Page:Verne - Le Sphinx des Glaces, 1897.djvu/251

Cette page a été validée par deux contributeurs.
227
l’île tsalal.

Était-ce donc les restes de l’un de ces bizarres animaux décrits par Arthur Pym, et dont nous n’avions pas aperçu un seul échantillon jusqu’alors ?…

Un cri — ou plutôt une sorte de rugissement sauvage — s’échappa de la bouche de Hunt.

Son énorme main, qui se tendait vers nous, tenait un collier de métal…

Oui !… un collier de cuivre… un collier à demi rongé d’oxyde, sur lequel quelques lettres gravées se pouvaient lire encore.

Ces lettres formaient les trois mots que voici :

Tigre. — Arthur Pym. —

Tigre ! c’était le terre-neuve qui avait sauvé la vie à son maître, lorsque celui-ci était caché dans la cale du Grampus… Tigre, qui avait déjà donné des signes d’hydrophobie… Tigre qui, pendant la révolte de l’équipage, s’était jeté à la gorge du matelot Jones presque aussitôt achevé par Dirk Peters !…

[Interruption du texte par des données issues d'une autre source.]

(* ===== verification/DbDemo.v ===== *)
(** * A concrete environment for the witnesses

    Executable instances of the external code ([Dcl], [Platform], [Services]) with which the model
    runs: numbers are decimal integers, a file system and a clock do nothing.  They are used where a
    theorem is applied to a concrete program; no theorem depends on them. *)

From S2P Require Import Prelude DbLang DbContext DbTag DbExpression DbTemplate DbBuiltin DbData DbServices DbFunctions DbExecute.

Fixpoint demo_digits (acc : Z) (s : string) : option Z :=
  match s with
  | "" => Some acc
  | String c s' => if isdigit c then demo_digits (acc * 10 + (Z.of_nat (code c) - 48)) s' else None
  end.
Definition demo_int (s : string) : option Z :=
  match s with
  | "" => None
  | String "-"%char "" => None
  | String "-"%char s' => Z.opp <$> demo_digits 0 s'
  | _ => demo_digits 0 s
  end.
Definition demo_double_str (d : double) : string :=
  match d with
  | S754_zero _ => "0"
  | S754_infinity s => if s then "-inf" else "inf"
  | S754_nan => "nan"
  | S754_finite s m e =>
      let z := if 0 <=? e then Zpos m * 2 ^ e else Zpos m / 2 ^ (- e) in pretty (if s then - z else z)
  end.

Definition demo_trim_left := fix go (s : string) :=
  match s with String c s' => if isspace c then go s' else s | "" => "" end.
Fixpoint srev (acc s : string) : string := match s with "" => acc | String c s' => srev (String c acc) s' end.
Definition demo_trim (s : string) : string := srev "" (demo_trim_left (srev "" (demo_trim_left s))).

Fixpoint demo_split (sep : ascii) (cur s : string) : list string :=
  match s with
  | "" => [cur]
  | String c s' => if is_char c sep then cur :: demo_split sep "" s' else demo_split sep (cur +:+ str1 c) s'
  end.
Definition demo_tokenize (sep : ascii) (s : string) : list string :=
  List.filter (fun t => negb (is_empty t)) (demo_trim <$> demo_split sep "" s).

Fixpoint demo_format (s : string) (args : list string) : string :=
  match s with
  | String "{"%char (String c (String "}"%char s')) => (args !!! (code c - 48)%nat) +:+ demo_format s' args
  | String c s' => String c (demo_format s' args)
  | "" => ""
  end.

#[export] Instance demo_dcl : Dcl := {
  trim := demo_trim;
  tokenize := demo_tokenize ",";
  tokenize_by s sep := match sep with String c _ => demo_tokenize c s | "" => [s] end;
  compare a b := seqb (smap to_upper a) (smap to_upper b);
  from_string_double s := of_Z <$> demo_int s;
  to_string_double := demo_double_str;
  from_string_int := demo_int;
  to_string_int z := pretty z;
  conversion_error s := "can't convert " +:+ s;
  format := demo_format
}.

#[export] Instance demo_dcl_laws : DclLaws.
Proof. split. intros s. apply seqb_refl. Qed.

#[export] Instance demo_platform : Platform := {
  lhs_first := true;
  map_order A l := l;
  pow x y := x
}.

#[export] Instance demo_platform_laws : PlatformLaws.
Proof. split. done. Qed.

(** JSON: strings and objects of strings. *)
Inductive demo_json := DemoString (s : string) | DemoObject (l : list (string * string)).

(** The state of the operating system is what was logged. *)
#[export] Instance demo_services : Services := {
  sys := list string;
  sys_remove _ s := (false, s);
  sys_rename _ _ s := (false, s);
  sys_read _ _ := None;
  sys_write _ _ s := (false, s);
  sys_log m s := m :: s;
  sys_catalog _ _ s := s;
  sys_http _ s := (curl_failed "no network", s);
  sys_process _ _ _ s := (("", "", None), s);
  app_full_name := "dbPager";
  re_global_replace _ _ v := (0, v);
  re_find_and_consume _ _ := None;
  json := demo_json;
  json_parse _ := None;
  json_write _ := "null";
  json_elements _ := None;
  json_members j := match j with DemoObject l => Some ((fun kv => (kv.1, DemoString kv.2)) <$> l) | DemoString _ => None end;
  json_is_null _ := false;
  json_as_string j := match j with DemoString s => Some s | DemoObject _ => None end;
  json_of_int _ := DemoString "";
  json_of_double _ := DemoString "";
  json_of_bool _ := DemoString "";
  json_of_string := DemoString;
  json_object _ := DemoString "";
  stod _ := None;
  sys_rand s := (0, s);
  sys_time _ := 0;
  sys_uuid s := ("id", s);
  sys_getenv _ _ := None;
  encode_base64 s := s;
  decode_base64 s := s;
  encode_md5 s := s;
  sha256 _ := [];
  crypt_r _ _ := None;
  url_encode s := s;
  url_decode s := s;
  translate _ _ s := s;
  datetime := unit;
  datetime_parse _ _ := Val tt;
  datetime_as_gmt _ := "";
  datetime_str _ _ := "";
  pointer_str p := pretty (Zpos p);
  str_pointer s := Z.to_pos <$> demo_int s
}.

Definition demo_world : world := World (local_context []) ∅ ∅ [].

(** [calc] of an expression with the given variables and no functions. *)
Definition demo_var (vars : list (string * string)) (nm : string) : X unit string :=
  xret (default "" (map_find nm vars)).
Definition demo_calc (vars : list (string * string)) (e : string) : res (outcome string * unit * string) :=
  calc (demo_var vars) (fun nm v => xret (nm +:+ "[" +:+ v +:+ "]")) e tt.

Example calc_1 : demo_calc [] "1 + 2 * 3" = Ok (Val "7", tt, "").
Proof. vm_compute. reflexivity. Qed.
Example calc_2 : demo_calc [("number", "5")] "($number - 1) = 0" = Ok (Val "0", tt, "").
Proof. vm_compute. reflexivity. Qed.
Example calc_3 : demo_calc [] "1 = 'a'" = Ok (Val "1", tt, "").
Proof. vm_compute. reflexivity. Qed.
Example calc_4 : demo_calc [] "(0 & 1)" = Ok (Exc (evaluator_exception rp_expected), tt, "").
Proof. vm_compute. reflexivity. Qed.
Example calc_5 : demo_calc [] "len('ab')+1" = Ok (Val "len['ab'1]", tt, "").
Proof. vm_compute. reflexivity. Qed.
Example calc_6 : demo_calc [] "len('ab') + len('c')" = Ok (Exc not_a_number, tt, "").
Proof. vm_compute. reflexivity. Qed.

Ainsi ce fidèle animal n’avait pas péri dans le naufrage du Grampus… Il avait été recueilli à bord de la Jane en même temps qu’Arthur Pym et le métis… Et, pourtant, le récit ne le mentionnait pas, et, même avant la rencontre de la goélette, il n’était plus question du chien…

Mille contradictions se pressaient dans mon esprit… Je ne savais comment concilier ces faits… Cependant, nul doute que Tigre eût été tiré du naufrage comme Arthur Pym, qu’il l’eût suivi jusqu’à l’île Tsalal, qu’il eût survécu à l’éboulement de la colline de Klock-Klock, qu’il eût enfin trouvé la mort dans cette catastrophe qui avait anéanti une partie de la population tsalalaise…

Mais, encore une fois, William Guy et ses cinq matelots ne pouvaient se trouver parmi ces squelettes qui jonchaient le sol, puisqu’ils étaient vivants au départ de Patterson, il y avait sept mois, et que la catastrophe datait de bien des années déjà !…

Trois heures plus tard, nous étions de retour à bord de l’Halbrane, n’ayant fait aucune autre découverte.